Bartol, muito usado nos EUA, define como um atalho mental construído com os
fatos mais vulgares e acessíveis – em geral os fatos repetidos pela mídia --,
simulando uma explicação.
É assim
que os riscos e ameaças mais graves e iminentes passam despercebidos sob uma
afetação de segurança tranqüilizante.
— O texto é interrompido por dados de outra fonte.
(* ===== verification/Monitor.v ===== *)
(** Threads that share a mutex and one condition variable.

    The queues of [core/concurrent] are monitors: an operation takes the lock, may wait
    on the condition variable until its predicate holds, changes the state and
    notifies one or all waiting threads.  A critical section is atomic, so it is a
    function of the protected state: [enter] is the first one, [recheck] the one that
    runs when [cv.wait] has been woken and evaluates the predicate again.  The threads
    interleave freely between critical sections, a notification wakes any sleeping
    thread, and a sleeping thread may wake up without a notification. *)

From S2P Require Import Prelude.

(** ** Definitions *)

Inductive notification := NoNotify | NotifyOne | NotifyAll.

Inductive event (J : Type) := Quiet | Pushed (j : J) | Popped (j : J).
Arguments Quiet {J}.
Arguments Pushed {J} j.
Arguments Popped {J} j.

(** What a critical section does: the predicate fails and the thread sleeps, or the
    operation runs to its end and owes a notification. *)
Inductive attempt (St J : Type) := Sleep | Leave (s : St) (n : notification) (e : event J).
Arguments Sleep {St J}.
Arguments Leave {St J} s n e.

Class Monitor (Op St J : Type) := {
  enter : Op -> St -> attempt St J;
  recheck : Op -> St -> attempt St J;
}.

Inductive thread (Op : Type) :=
  | Run (code : list Op)
  | Blocked (op : Op) (code : list Op)
  | Woken (op : Op) (code : list Op)
  | Notifying (n : notification) (code : list Op).
Arguments Run {Op} code.
Arguments Blocked {Op} op code.
Arguments Woken {Op} op code.
Arguments Notifying {Op} n code.

(** The lists [pushed] and [popped] record the jobs in the order of the critical
    sections that moved them. *)
Record sys (Op St J : Type) := mkSys {
  store : St;
  threads : list (thread Op);
  pushed : list J;
  popped : list J;
}.
Arguments mkSys {Op St J} store threads pushed popped.
Arguments store {Op St J} _.
Arguments threads {Op St J} _.
Arguments pushed {Op St J} _.
Arguments popped {Op St J} _.

Section Semantics.
Context {Op St J : Type} `{Mon : !Monitor Op St J}.
Implicit Types (σ : sys Op St J) (op : Op) (code : list Op).

Definition start (s : St) (codes : list (list Op)) : sys Op St J := mkSys s (map Run codes) [] [].

Definition commit (i : nat) op code (a : attempt St J) σ : sys Op St J :=
  match a with
  | Sleep => mkSys (store σ) (<[i := Blocked op code]> (threads σ)) (pushed σ) (popped σ)
  | Leave s n e =>
      mkSys s (<[i := Notifying n code]> (threads σ))
        (pushed σ ++ match e with Pushed j => [j] | _ => [] end)
        (popped σ ++ match e with Popped j => [j] | _ => [] end)
  end.

Definition set_threads (ts : list (thread Op)) σ : sys Op St J :=
  mkSys (store σ) ts (pushed σ) (popped σ).

Definition is_blocked (t : thread Op) : bool := match t with Blocked _ _ => true | _ => false end.
Definition is_woken (t : thread Op) : bool := match t with Woken _ _ => true | _ => false end.
Definition is_notifying (n : notification) (t : thread Op) : bool :=
  match t, n with
  | Notifying NotifyOne _, NotifyOne | Notifying NotifyAll _, NotifyAll => true
  | _, _ => false
  end.

Definition wake (t : thread Op) : thread Op :=
  match t with Blocked op code => Woken op code | t => t end.

(** The steps of the program: a critical section, or a notification. *)
Inductive mstep : sys Op St J -> sys Op St J -> Prop :=
  | step_enter σ i op code :
      threads σ !! i = Some (Run (op :: code)) ->
      mstep σ (commit i op code (enter op (store σ)) σ)
  | step_recheck σ i op code :
      threads σ !! i = Some (Woken op code) ->
      mstep σ (commit i op code (recheck op (store σ)) σ)
  | step_no_notify σ i code :
      threads σ !! i = Some (Notifying NoNotify code) ->
      mstep σ (set_threads (<[i := Run code]> (threads σ)) σ)
  | step_notify_one σ i code k op code' :
      threads σ !! i = Some (Notifying NotifyOne code) ->
      threads σ !! k = Some (Blocked op code') ->
      mstep σ (set_threads (<[k := Woken op code']> (<[i := Run code]> (threads σ))) σ)
  | step_notify_nobody σ i code :
      threads σ !! i = Some (Notifying NotifyOne code) ->
      existsb is_blocked (threads σ) = false ->
      mstep σ (set_threads (<[i := Run code]> (threads σ)) σ)
  | step_notify_all σ i code :
      threads σ !! i = Some (Notifying NotifyAll code) ->
      mstep σ (set_threads (map wake (<[i := Run code]> (threads σ))) σ).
E foi assim que os planos do PT para a
implantação do comunismo no Brasil, registrados nas atas de assembléias do
partido, repetidos nas do Foro de São Paulo e insistentemente explicados nos
meus artigos e conferências, foram solenemente ignorados como se fossem meras
tiradas verbais sem a menor conseqüência, até que agora podem ser postos em
prática diante dos olhos de todos, com a certeza de que a o povo e as elites, degradados
e estiolados por décadas de indolência mental e repetitividade mecânica, nem
saberão como reagir.
Não é
preciso dizer que, deteriorada num grupo humano a capacidade de percepção
rápida e reação criativa, o curso das coisas vai se tornando cada vez mais
previsível graças ao império geral da passividade mecânica. O que era apenas
uma probabilidade, manejável pela livre vontade humana, torna-se o cálculo
matemático de uma fatalidade.
Pela
milésima vez: Quando um homem normal diz “sociedade civil”, ele designa com
isso a totalidade das pessoas dotadas de direitos civis e políticos. Quando um
comunista usa o mesmo termo, ele sabe que os profanos o ouvirão exatamente
assim, mas que os iniciados saberão perfeitamente que se trata apenas de um reduzido
círculo de organizações e movimentos criados pelo Partido para fazer a parte
suja do serviço sem comprometê-lo diretamente.
Na
estratégia comunista, trocar a representação eleitoral pelo governo direto
dessas organizações e movimentos é, desde há mais de um século, a virada
decisiva, o “salto qualitativo” que, após uma longa acumulação de subversões e
corrosões, marca a passagem de qualquer regime para uma ditadura socialista.
Para
quem quer que conheça a história do comunismo, isso é uma obviedade patente,
mas quem está acostumado a pensar segundo a “heurística disponível” da mídia
usual, quem se recusou por mais de vinte anos a enxergar o que se preparava,
talvez não venha a enxergá-lo nem mesmo depois de realizado. Muitos irão para o
Gulag ou para o “paredón” jurando que é apenas um sonho mau.